Professor, Cornell Jeb E. Brooks School of Public Policy

Rick Geddes, professor of policy analysis and management and founding director of the Cornell Program in Infrastructure Policy, says the strategy demonstrates efficient use of taxpayer dollars and it stresses the need for different truck technologies for different freight routes.

Geddes says:

“Although there is no new spending, by focusing on relatively short-haul routes in denser areas, the strategy identifies the freight corridors where electrification of trucks would create the greatest social value so taxpayers would get the ‘greatest bang for the buck.’ It makes sense to electrify those corridors first by ensuring that truck charging infrastructure is available and to focus on other corridors later.

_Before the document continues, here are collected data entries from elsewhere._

(* ===== verification/CertPathFacts.v ===== *)
(** * Facts on the certification path search

    The bounded search of [CertPath] finds only paths that satisfy every rule the
    code checks, and it finds one when there is one and its signature checks
    last. *)
From S2P Require Import Prelude Failure Errors Asn1 Types X509 CertPath.

Section CertPathFacts.
Context {GX : GoX509}.
Variables (candidates : list Certificate) (roots : CertPool) (now : Time).

(** A certificate as [x509.ParseCertificate] gives it. *)
Definition parsed (c : Certificate) : Prop := x509_ParseCertificate (Raw c) = Some c.

Lemma parsed_inj c c' : parsed c -> parsed c' -> Raw c = Raw c' -> c = c'.
Proof. unfold parsed. intros H H' E. congruence. Qed.

(** No certificate comes twice on a path, nor is one of the current path. *)
Definition simple (s : search) (cert : Certificate) (rest : list Certificate) : Prop :=
  NoDup (Raw <$> (cert :: rest)) /\ Forall (fun p => Raw p ∉ onPath s) rest.

Definition cache_ok (s : search) : Prop :=
  forall c chains, parsed c -> upper s !! Raw c = Some chains ->
                   chains = x509_chains candidates roots now c.

Definition outcome (room : nat) (cert : Certificate) (s s' : search) (found : bool) : Prop :=
  cache_ok s' /\ (checksLeft s' <= checksLeft s)%nat /\ onPath s' = onPath s
  /\ if found
     then exists rest, path candidates roots now room cert rest /\ simple s cert rest
     else (checksLeft s' <> 0%nat ->
           forall rest, path candidates roots now room cert rest -> ~ simple s cert rest).

Lemma upperChains_spec cert s s' chains :
  cache_ok s -> parsed cert -> upperChains candidates roots now cert s = (s', chains) ->
  cache_ok s' /\ checksLeft s' = checksLeft s /\ onPath s' = onPath s
  /\ chains = x509_chains candidates roots now cert.
Proof.
  intros Hc Hp H. unfold upperChains in H. case_in H; injection H as <- <-.
  - split; [done|]. split; [done|]. split; [done|]. by eapply Hc.
  - split; [|done]. intros c chains Hpc. simpl. intros Hl.
    apply lookup_insert_Some in Hl as [[Hraw <-]|[_ Hl]]; [|by eapply Hc].
    by rewrite (parsed_inj _ _ Hp Hpc Hraw).
Qed.

(** What the loop over [parents] does, for the path above [cert]. *)
Definition loop_outcome (room : nat) (cert : Certificate) (depth : Z) (parents : list Certificate)
    (s s' : search) (found : bool) : Prop :=
  let step parent rest := parent ∈ parents /\ link candidates depth cert parent
    /\ Raw parent ∉ onPath s /\ path candidates roots now room parent rest
    /\ simple s parent rest in
  cache_ok s' /\ (checksLeft s' <= checksLeft s)%nat /\ onPath s' = onPath s
  /\ if found then exists parent rest, step parent rest
     else (checksLeft s' <> 0%nat -> forall parent rest, ~ step parent rest).

Lemma skips_true s cert parent depth :
  skips s cert parent depth = true ->
  link candidates depth cert parent -> Raw parent ∈ onPath s.
Proof.
  unfold skips. intros H (_ & Hs & Hn & Ha & _).
  rewrite Hs, bytes_eqb_refl, Hn, Ha in H. simpl in H. rewrite !orb_false_r in H.
  by apply bool_decide_eq_true in H.
Qed.

Lemma skips_false s cert parent depth :
  skips s cert parent depth = false -> parent ∈ candidates -> CheckSignatureFrom cert parent = None ->
  link candidates depth cert parent /\ Raw parent ∉ onPath s.
Proof.
  unfold skips. rewrite !orb_false_iff, !negb_false_iff, bool_decide_eq_false, bytes_eqb_eq.
  intros (((Hp & Hs) & Hn) & Ha). done.
Qed.

(** Adding a parent that leads nowhere. *)
Lemma loop_outcome_skip room cert depth parent parents s s1 s' found :
  onPath s1 = onPath s -> (checksLeft s1 <= checksLeft s)%nat ->
  (checksLeft s' <> 0%nat -> link candidates depth cert parent -> Raw parent ∉ onPath s ->
   forall rest, path candidates roots now room parent rest -> ~ simple s parent rest) ->
  loop_outcome room cert depth parents s1 s' found ->
  loop_outcome room cert depth (parent :: parents) s s' found.
Proof.
  intros Ep Hle Hno (Hc & Hle' & Ep' & H). unfold loop_outcome, simple in *. rewrite Ep in *.
  split; [done|]. split; [lia|]. split; [done|]. destruct found.
  - destruct H as (p & rest & Hin & H). exists p, rest. split; [by right | done].
  - intros Hz p rest (Hin & Hl & Hnp & Hpath & Hs).
    apply elem_of_cons in Hin as [->|Hin]; [by eapply Hno|].
    by eapply (H Hz p rest).
Qed.

Lemma try_parents_spec room next cert depth parents s s' found :
  (forall p s s' found, parsed p -> cache_ok s -> Raw p ∉ onPath s -> next p s = (s', found) ->
     outcome room p s s' found) ->
  Forall parsed parents -> Forall (.∈ candidates) parents -> cache_ok s ->
  try_parents next cert depth parents s = (s', found) ->
  loop_outcome room cert depth parents s s' found.
Proof.
  intros Hnext. revert s. induction parents as [|p parents IH]; intros s Hp Hcand Hc H; simpl in H.
  - injection H as <- <-. split; [done|]. split; [done|]. split; [done|].
    intros _ p rest (Hin & _). by apply not_elem_of_nil in Hin.
  - inversion_clear Hp. inversion_clear Hcand. destruct (skips s cert p depth) eqn:Esk.
    { eapply (loop_outcome_skip _ _ _ _ _ s s); [done|done| |by apply IH].
      intros _ Hl Hnp. by destruct Hnp; eapply skips_true. }
    destruct (checksLeft s) as [|left'] eqn:El.
    { injection H as <- <-. split; [done|]. split; [done|]. by split. }
    set (s1 := mkSearch left' (upper s) (onPath s)) in *.
    assert (Hc1 : cache_ok s1) by done.
    destruct (CheckSignatureFrom cert p) eqn:Esig.
    { eapply (loop_outcome_skip _ _ _ _ _ s s1); [done|simpl; lia| |by apply IH].
      intros _ (_ & _ & _ & _ & Hsig) _. congruence. }
    destruct (skips_false _ _ _ _ Esk ltac:(done) Esig) as [Hl Hnp].
    destruct (next p s1) as [s2 f2] eqn:En.
    destruct (Hnext p s1 s2 f2 ltac:(done) Hc1 Hnp En) as (Hc2 & Hle2 & Ep2 & Hf2).
    change (checksLeft s1) with left' in Hle2. change (onPath s1) with (onPath s) in Ep2.
    destruct f2.
    + injection H as <- <-. destruct Hf2 as (rest & Hpath & Hs).
      split; [done|]. split; [lia|]. split; [done|]. exists p, rest.
      split; [by left|]. done.
    + apply IH in H; [|done..]. pose proof H as (_ & Hle3 & _ & _).
      eapply (loop_outcome_skip _ _ _ _ _ s s2); [done|lia| |done].
      intros Hz _ _ rest. apply Hf2. lia.
Qed.

Lemma trusted_S room cert s :
  trusted candidates roots now (S room) cert s =
  let depth := Z.of_nat (maxDepth - S room) in
  let '(s, accepted) :=
    if 0 <? depth
    then let '(s, chains) := upperChains candidates roots now cert s in
         (s, acceptsLowerPath chains depth)
    else (s, false) in
  if accepted then (s, true)
  else if negb (validAt cert now) then (s, false)
  else
    let s := set_onPath ({[ Raw cert ]} ∪ onPath s) s in
    let '(s, found) := try_parents (trusted candidates roots now room) cert depth candidates s in
    (set_onPath (onPath s ∖ {[ Raw cert ]}) s, found).
Proof. reflexivity. Qed.

Lemma trusted_spec room cert s s' found :
  (room <= maxDepth)%nat -> Forall parsed candidates -> parsed cert -> cache_ok s ->
  Raw cert ∉ onPath s -> trusted candidates roots now room cert s = (s', found) ->
  outcome room cert s s' found.
Proof.
  intros Hr Hcand. revert cert s s' found Hr.
  induction room as [|room IH]; intros cert s s' found Hr Hp Hc Hnp H.
  - simpl in H. destruct (upperChains candidates roots now cert s) as [s1 chains] eqn:Eu.
    destruct (upperChains_spec _ _ _ _ Hc Hp Eu) as (Hc1 & Hl1 & Ep1 & ->).
    destruct (acceptsLowerPath _ _) eqn:Ea; injection H as <- <-;
      (split; [done|]); (split; [lia|]); (split; [done|]).
    + exists []. split; [by split|]. split; [apply NoDup_singleton | done].
    + intros _ [|p rest]; [|done]. intros [_ Ha]. simpl in Ha. congruence.
  - rewrite trusted_S in H. set (depth := Z.of_nat (maxDepth - S room)) in *. cbv zeta in H.
    destruct (if 0 <? depth then _ else _) as [s1 acc] eqn:Eacc.
    assert (Hs1 : cache_ok s1 /\ checksLeft s1 = checksLeft s /\ onPath s1 = onPath s
      /\ acc = (0 <? depth) && acceptsLowerPath (x509_chains candidates roots now cert) depth).
    { case_in Eacc; [|by injection Eacc as <- <-].
      destruct (upperChains candidates roots now cert s) as [s2 chains] eqn:Eu.
      destruct (upperChains_spec _ _ _ _ Hc Hp Eu) as (Hc1 & Hl1 & Ep1 & ->).
      by injection Eacc as <- <-. }
    clear Eacc. destruct Hs1 as (Hc1 & Hl1 & Ep1 & Hacc). destruct acc.
    { injection H as <- <-. symmetry in Hacc. apply andb_true_iff in Hacc as [Hd Ha].
      split; [done|]. split; [lia|]. split; [done|]. exists [].
      split; [split; [lia | done]|]. split; [apply NoDup_singleton | done]. }
    symmetry in Hacc. apply andb_false_iff in Hacc.
    assert (Hnil : ~ path candidates roots now (S room) cert []).
    { intros [Hd Ha]. fold depth in Hd, Ha. destruct Hacc; [lia | congruence]. }
    destruct (validAt cert now) eqn:Ev; cbn [negb] in H.
    2: { injection H as <- <-. split; [done|]. split; [lia|]. split; [done|].
         intros _ [|p rest] Hpath; [done|]. destruct Hpath as (Hv & _). congruence. }
    set (s2 := set_onPath ({[Raw cert]} ∪ onPath s1) s1) in *.
    destruct (try_parents _ cert depth candidates s2) as [s3 f3] eqn:Et. injection H as <- <-.
    apply (try_parents_spec room) in Et;
      [|by intros; eapply IH; [lia|..]|done|by apply Forall_forall|done].
    destruct Et as (Hc3 & Hle3 & Ep3 & Hf3).
    change (onPath s2) with ({[Raw cert]} ∪ onPath s1) in Ep3. change (checksLeft s2) with (checksLeft s1) in Hle3.
    split; [done|]. split; [simpl; lia|].
    split; [rewrite Ep3, Ep1; set_solver|].
    assert (Hstep : forall p rest, simple s cert (p :: rest) <->
              Raw p ∉ onPath s2 /\ simple s2 p rest).
    { intros p rest. unfold simple. rewrite !fmap_cons, !NoDup_cons, !Forall_cons.
      change (onPath s2) with ({[Raw cert]} ∪ onPath s1). rewrite Ep1.
      rewrite !Forall_forall, not_elem_of_cons, !list_elem_of_fmap. set_solver. }
    destruct f3.
    + destruct Hf3 as (p & rest & Hin & Hl & Hnp3 & Hpath & Hs). exists (p :: rest).
      split; [done|]. by apply Hstep.
    + intros Hz [|p rest] Hpath; [done|]. destruct Hpath as (_ & Hl & Hpath). rewrite Hstep.
      intros [Hnp3 Hs]. refine (Hf3 Hz p rest _). by split; [apply Hl|].
Qed.

(** Every accepted certificate has a path that the rules allow. *)
Lemma certpath_Verify_sound cert :
  Forall parsed candidates -> parsed cert ->
  certpath_Verify candidates roots now cert = None ->
  (exists chains, x509_Verify cert roots candidates now = Ok chains)
  \/ exists rest, path candidates roots now maxDepth cert rest /\ NoDup (Raw <$> (cert :: rest))
                  /\ (0 < length rest <= maxDepth)%nat.
Proof.
  intros Hcand Hp H. unfold certpath_Verify in H. case_in H; [by left; eexists|]. right.
  destruct (trusted _ _ _ _ _ _) as [s' found] eqn:Et. destruct found; [|done].
  apply trusted_spec in Et; [|lia|done|done|done|set_solver].
  destruct Et as (_ & _ & _ & rest & Hpath & Hnd & _). exists rest. split; [done|]. split; [done|].
  assert (Hlen : forall room c r, path candidates roots now room c r -> (length r <= room)%nat).
  { induction room as [|room IH]; intros c [|p r]; simpl; try done; [lia|].
    intros (_ & _ & Hr). apply IH in Hr. lia. }
  split; [|by eapply Hlen]. destruct rest; [|simpl; lia]. by destruct Hpath.
Qed.

(** A path that the rules allow is found, unless the signature checks run out. *)
Lemma certpath_Verify_complete cert rest :
  Forall parsed candidates -> parsed cert ->
  path candidates roots now maxDepth cert rest -> NoDup (Raw <$> (cert :: rest)) ->
  (0 < checksLeft (fst (trusted candidates roots now maxDepth cert initial_search)))%nat ->
  certpath_Verify candidates roots now cert = None.
Proof.
  intros Hcand Hp Hpath Hnd Hz. unfold certpath_Verify. case_goal; [done|].
  destruct (trusted _ _ _ _ _ _) as [s' found] eqn:Et. destruct found; [done|]. exfalso.
  apply trusted_spec in Et; [|lia|done|done|done|set_solver].
  destruct Et as (_ & _ & _ & Hno). apply (Hno ltac:(simpl in Hz; lia) rest Hpath).
  split; [done|]. apply Forall_forall. set_solver.
Qed.

End CertPathFacts.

“The report is also helpful for stressing that truck electrification is less viable for long-haul routes. For long haul routes, the weight of the required batteries becomes prohibitive. Although it is less developed and still faces technological hurdles, hydrogen powered trucks are more viable for long-haul routes. The report is valuable for pointing out how different freight routes may call for different truck technologies.”

Arthur Wheaton

Director of Labor Studies, ILR School

Art Wheaton is an expert on transportation industries and director of labor studies at Cornell’s School of Industrial and Labor Relations. He says the strategy is politically expedient for Biden, and it helps in reaching climate goals.

Wheaton says:

“Politically, this makes good sense for President Biden since it would lessen impact on forcing changes to individual drivers and would help reach climate goals with better bang for the buck.

“Electrification of the heavy truck sector could have the largest impact on reducing transportation emissions. Lots of emissions from heavy trucks disproportionately hurt economically disadvantaged neighborhoods with air quality.

“Trucks increase the ability to plan routes that will be repeated many times in predictable time schedules as opposed to personal vehicles and chaotic driving patterns.”